**Work to complete:**
Read the records and gather each line that includes "schedule".

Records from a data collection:
Definition hostFindsNothing (_ : TextDocument) (_ : Position) : ProviderResult := IsArray [].

(** A request on line 12, character 19 of the recipe, where the host finds
    nothing: the python server is asked at line 2, character 19 of the
    embedded document and its answer, which lies in a library, is returned
    as it is. *)
Example middleware_falls_back_to_python :
  middlewareProvideDefinition hostFindsNothing typeExample infosExample openExample
    toEmbeddedExample toHostExample providerExample [] hostDocument (mkPosition 12 19) []
  = (IsArray [dataSmartDefinition],
     [CalledNext hostUri (mkPosition 12 19);
      CalledGetEmbeddedLanguageTypeOnPosition hostUri (mkPosition 12 19);
      CalledOpenTextDocument virtualUri;
      CalledExecuteDefinitionProvider virtualUri (mkPosition 2 19)]).
Proof. reflexivity. Qed.

(** The host provider finds a definition in the recipe: it is returned. *)
Lemma host_result_returned_verbatim_witness :
  nonEmpty (hostFinds hostDocument (mkPosition 12 3)) = true
  /\ fst (middlewareProvideDefinition hostFinds typeExample infosExample openExample
            toEmbeddedExample toHostExample providerExample [] hostDocument (mkPosition 12 3) [])
     = hostFinds hostDocument (mkPosition 12 3).
Proof.
  split; [reflexivity |].
  exact (proj1 (host_result_returned_verbatim hostFinds typeExample infosExample openExample
                  toEmbeddedExample toHostExample providerExample [] hostDocument (mkPosition 12 3) []
                  eq_refl)).
Defined.

(** The definition of [d] is redirected to the definition of [DataSmart],
    returned as a Location like the entry it replaces. *)
Lemma redirection_hop_witness :
  checkIsDefinitionRangeEqual dEntry dRange = true
  /\ forall schedule trace,
       processDefinitions toHostExample providerExample schedule [dEntry]
         hostDocument virtualDocument pythonInfos trace
       = ([IsLocation (mkLocation libraryUri (newRange 100 0 140 0))],
          trace ++ [CalledExecuteDefinitionProvider virtualUri dataSmartPosition]).
Proof.
  split; [reflexivity |].
  exact (proj1 (redirection_hop toHostExample providerExample hostDocument virtualDocument
                  pythonInfos dEntry dRange dataSmartPosition
                  eq_refl eq_refl (or_introl eq_refl) eq_refl)).
Defined.

(** The entry on an injected line is kept beside a library entry. *)
Lemma untranslated_entry_is_kept_witness :
  toHostExample hostDocument virtualDocument [] (getDefinitionRange headerEntry) = None
  /\ exists kept,
       entryResult toHostExample providerExample hostDocument virtualDocument pythonInfos headerEntry
       = [kept]
       /\ In kept (fst (processDefinitions toHostExample providerExample [1%nat; 0%nat]
                          [libraryEntry; headerEntry] hostDocument virtualDocument pythonInfos []))
       /\ getDefinitionUri kept = hostUri
       /\ getDefinitionRange kept = getDefinitionRange headerEntry
       /\ sameShape headerEntry kept = true.
Proof.
  split; [reflexivity |].
  exact (proj1 (untranslated_entry_is_kept toHostExample providerExample [1%nat; 0%nat]
                  [libraryEntry; headerEntry] hostDocument virtualDocument pythonInfos [] headerEntry
                  (or_intror (or_introl eq_refl)) eq_refl eq_refl eq_refl)).
Defined.

(** C1, the claim as stated fails: the entry on an injected line points into
    the virtual document and its range has no translation, and still the
    result holds it, with the URI of the recipe and its untranslated range;
    the result is not shorter than the input. *)
Lemma dropped_on_miss_counterexample :
  checkIsDefinitionUriEqual headerEntry (infos_uri pythonInfos) = true
  /\ toHostExample hostDocument virtualDocument (characterIndexes pythonInfos)
       (getDefinitionRange headerEntry) = None
  /\ (forall schedule,
        fst (processDefinitions toHostExample providerExample schedule [headerEntry]
               hostDocument virtualDocument pythonInfos [])
        = [IsLocation (mkLocation hostUri (newRange 1 0 1 6))])
  /\ List.length
       (fst (processDefinitions toHostExample providerExample [] [headerEntry]
               hostDocument virtualDocument pythonInfos []))
     = List.length [headerEntry].
Proof.
  repeat split. intros schedule. now rewrite processDefinitions_single.
Qed.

**Result of the task:**
  /\ forall schedule trace,
       processDefinitions toHostExample providerExample schedule [dEntry]
  /\ (forall schedule,
        fst (processDefinitions toHostExample providerExample schedule [headerEntry]
  repeat split. intros schedule. now rewrite processDefinitions_single.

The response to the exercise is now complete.